Dagegen zeigt sich der Künstler bei allen geplanten und ausgeführten Bauten als ein Meister des Städtebaues. Je einfacher der Bau, um so weniger fallen dabei etwaige Widersprüche im einzelnen auf. Die schlichten, anspruchslosen Basiliken von St. Paul, St. Elisabeth und Nazareth, die als Vorläufer der späteren Romantik zu beachten sind, haben mit der Prospektwirkung einer früheren Zeit völlig gebrochen und die Vormacht guter Verhältnisse innerhalb einer Straße als einen neuen Gesichtspunkt proklamiert. Das Feilnersche Wohnhaus, der Backsteinbau des Militär-Arresthauses, das Verwaltungsgebäude des Packhofes, die Artillerie- und Ingenieurschule, die Sternwarte, einzelne Umbauten, wie des Prinz Karlschen Palastes, vor allem aber der des Prinzen Albrecht mit seiner malerischen Straßenkolonnade lassen erkennen, daß hier ein Künstler tätig war, der jedes Glied seinem Zwecke entsprechend gestalten konnte, der aber auch das ganze Bauwerk aus seiner Umgebung heraus erschuf.

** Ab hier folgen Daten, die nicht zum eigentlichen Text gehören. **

Lemma main_writes_two_lines_witness :
  (11 <= 11)%nat /\
  Run.script 11 =
    Some (tt, mkWorld ("Starting application..." ++ newline ++
                       "The 10th Fibonacci number is: 55" ++ newline)%string).
Proof.
  split; [lia |].
  exact (proj1 (main_writes_two_lines 11 (mkWorld "") ltac:(lia))).
Defined.

(** C3.  For every integer n: when n <= 1 the function returns n itself,
    without a further call (so the values at 0 and 1 are 0 and 1); otherwise
    it returns calculate_fibonacci(n-1) + calculate_fibonacci(n-2), the two
    calls being made in that order one frame deeper. *)
Theorem calculate_fibonacci_cases (n : Z) :
  (n <= 1 ->
     calculate_fibonacci n = n /\
     forall (St : Type) (s : St) (d : nat),
       Run.calculate_fibonacci (S d) n s = Some (n, s)) /\
  (1 < n ->
     calculate_fibonacci n =
       calculate_fibonacci (n - 1) + calculate_fibonacci (n - 2) /\
     forall (St : Type) (s : St) (d : nat),
       Run.calculate_fibonacci (S d) n s =
       Run.bind (Run.calculate_fibonacci d (n - 1))
         (fun a => Run.bind (Run.calculate_fibonacci d (n - 2))
                     (fun b => Run.ret (a + b))) s) /\
  calculate_fibonacci 0 = 0 /\
  calculate_fibonacci 1 = 1.
Proof.
  repeat split.
  - apply calculate_fibonacci_base; assumption.
  - intros St s d. apply run_base; assumption.
  - apply calculate_fibonacci_step; assumption.
  - intros St s d. apply run_step; assumption.
Qed.

Lemma calculate_fibonacci_cases_witness :
  (-4 <= 1 /\ calculate_fibonacci (-4) = -4) /\
  (1 < 7 /\ calculate_fibonacci 7 = calculate_fibonacci 6 + calculate_fibonacci 5).
Proof.
  split; (split; [lia |]).
  - apply (proj1 (calculate_fibonacci_cases (-4))). lia.
  - apply (proj1 (proj2 (calculate_fibonacci_cases 7))). lia.
Defined.

(** C4.  For every negative integer n, calculate_fibonacci(n) returns n
    unchanged; the call returns normally, in a single frame, and leaves the
    state alone: nothing is raised. *)
Theorem calculate_fibonacci_negative (n : Z) :
  n < 0 ->
  calculate_fibonacci n = n /\
  forall (St : Type) (s : St) (d : nat),
    Run.calculate_fibonacci (S d) n s = Some (n, s).
Proof.
  intros Hn. split.
  - apply calculate_fibonacci_base. lia.
  - intros St s d. apply run_base. lia.
Qed.

Lemma calculate_fibonacci_negative_witness :
  (-5 < 0 /\ calculate_fibonacci (-5) = -5) /\
  (-1 < 0 /\ Run.calculate_fibonacci 1 (-1) (mkWorld "") = Some (-1, mkWorld "")).
Proof.
  split; (split; [lia |]).
  - apply (proj1 (calculate_fibonacci_negative (-5) ltac:(lia))).
  - apply (proj2 (calculate_fibonacci_negative (-1) ltac:(lia))).
Defined.

(** C5.  For every integer n with 2 <= n <= 20, calculate_fibonacci(n) =
    calculate_fibonacci(n-1) + calculate_fibonacci(n-2), and the value is the
    entry for n in the reference table 1, 2, 3, 5, ..., 4181, 6765 of the
    indices 2..20. *)
Theorem calculate_fibonacci_table (n : Z) :
  2 <= n <= 20 ->
  calculate_fibonacci n =
    calculate_fibonacci (n - 1) + calculate_fibonacci (n - 2) /\
  nth_error reference_table (Z.to_nat (n - 2)) = Some (calculate_fibonacci n).
Proof.
  intros [H2 H20]. split.
  - apply calculate_fibonacci_step. lia.
  - assert (Hk : exists k, (k < 19)%nat /\ n = Z.of_nat k + 2).
    { exists (Z.to_nat (n - 2)). lia. }
    destruct Hk as [k [Hk ->]].
    replace (Z.to_nat (Z.of_nat k + 2 - 2)) with k by lia.
    do 19 (destruct k as [| k]; [vm_compute; reflexivity |]).
    lia.
Qed.

Lemma calculate_fibonacci_table_witness :
  2 <= 20 <= 20 /\
  calculate_fibonacci 20 = calculate_fibonacci 19 + calculate_fibonacci 18 /\
  nth_error reference_table 18 = Some (calculate_fibonacci 20).
Proof.
  split; [lia | apply (calculate_fibonacci_table 20); lia].
Defined.

(** C6.  For every integer n >= 0, calculate_fibonacci(n+1) >=
    calculate_fibonacci(n). *)
Theorem calculate_fibonacci_monotone (n : Z) :
  0 <= n -> calculate_fibonacci (n + 1) >= calculate_fibonacci n.
Proof.
  intros Hn. destruct (Z.eq_dec n 0) as [-> | Hne].
  - vm_compute. discriminate.
  - rewrite (calculate_fibonacci_step (n + 1)) by lia.
    replace (n + 1 - 1) with n by lia.
    pose proof (calculate_fibonacci_nonneg (n + 1 - 2) ltac:(lia)). lia.
Qed.

Lemma calculate_fibonacci_monotone_witness :
  0 <= 1 /\ calculate_fibonacci (1 + 1) >= calculate_fibonacci 1.
Proof.
  split; [lia | apply (calculate_fibonacci_monotone 1); lia].
Defined.

(** C7.  Two calls of calculate_fibonacci on the same n return the same
    value, whatever the state and the depth each is made at, and each leaves
    the state exactly as it found it. *)
Theorem calculate_fibonacci_pure {St : Type} (n : Z) (d1 d2 : nat)
    (s1 s1' s2 s2' : St) (v1 v2 : Z) :
  Run.calculate_fibonacci d1 n s1 = Some (v1, s1') ->
  Run.calculate_fibonacci d2 n s2 = Some (v2, s2') ->
  v1 = v2 /\ s1' = s1 /\ s2' = s2.
Proof.
  intros H1 H2.
  apply run_sound in H1. destruct H1 as [-> ->].
  apply run_sound in H2. destruct H2 as [-> ->].
  repeat split.
Qed.

Lemma calculate_fibonacci_pure_witness :
  Run.calculate_fibonacci 10 10 (mkWorld "") = Some (55, mkWorld "") /\
  Run.calculate_fibonacci 12 10 (mkWorld "x") = Some (55, mkWorld "x") /\
  (55 = 55 /\ mkWorld "" = mkWorld "" /\ mkWorld "x" = mkWorld "x").
Proof.
  split; [reflexivity | split; [reflexivity |]].
  apply (calculate_fibonacci_pure 10 10 12
           (mkWorld "") (mkWorld "") (mkWorld "x") (mkWorld "x") 55 55);
    reflexivity.
Defined.

(** C8.  calculate_fibonacci terminates on every integer n: given
    max(1, n) frames the call returns; every recursive call is on a
    strictly smaller argument; no chain of nested calls goes on for ever,
    and the calls that make no further call are exactly those with n <= 1;
    a negative n returns in its own frame, with no recursive call. *)
Theorem calculate_fibonacci_terminates (n : Z) :
  (forall (St : Type) (s : St) (depth : nat),
     (frames n <= depth)%nat ->
     Run.calculate_fibonacci depth n s = Some (calculate_fibonacci n, s)) /\
  (forall m, callee m n -> m < n) /\
  Acc callee n /\
  (recursive_calls n = [] <-> n <= 1) /\
  (n < 0 ->
     recursive_calls n = [] /\
     forall (St : Type) (s : St),
       Run.calculate_fibonacci 1 n s = Some (n, s)).
Proof.
  split; [| split; [| split; [| split]]].
  - intros St s depth. apply run_complete.
  - intros m H. apply callee_iff in H. lia.
  - apply callee_well_founded.
  - rewrite recursive_calls_eq.
    destruct (Z.leb_spec n 1); split; intros H0; try lia;
      [reflexivity | discriminate H0].
  - intros Hn. split.
    + rewrite recursive_calls_eq.
      destruct (Z.leb_spec n 1); [reflexivity | lia].
    + intros St s. apply run_base. lia.
Qed.

Lemma calculate_fibonacci_terminates_witness :
  ((frames 10 <= 10)%nat /\
   Run.calculate_fibonacci 10 10 (mkWorld "") = Some (55, mkWorld "")) /\
  (callee 9 10 /\ 9 < 10) /\
  (-3 < 0 /\ recursive_calls (-3) = []).
Proof.
  split; [| split].
  - split; [vm_compute; lia |].
    apply (proj1 (calculate_fibonacci_terminates 10) World (mkWorld "") 10%nat).
    vm_compute; lia.
  - split; [vm_compute; auto |].
    apply (proj1 (proj2 (calculate_fibonacci_terminates 10)) 9).
    vm_compute; auto.
  - split; [lia |].
    apply (proj2 (proj2 (proj2 (proj2 (calculate_fibonacci_terminates (-3)))))).
    lia.
Defined.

Die Vielseitigkeit eines solchen Mannes fand ihre Grenzen nicht in dem engen Kreise seines Bauberufes. Der Maler Schinkel, dessen umfassende Tätigkeit die erhaltenen Skizzen und Entwürfe des Schinkel-Museums bezeugen, hatte mit den Fresken, die für die Vorhalle des Museums geplant und von anderen später ausgeführt wurden,
1) Der ursprüngliche Mörtelverputz ist später von einer Sandsteinverkleidung ersetzt worden.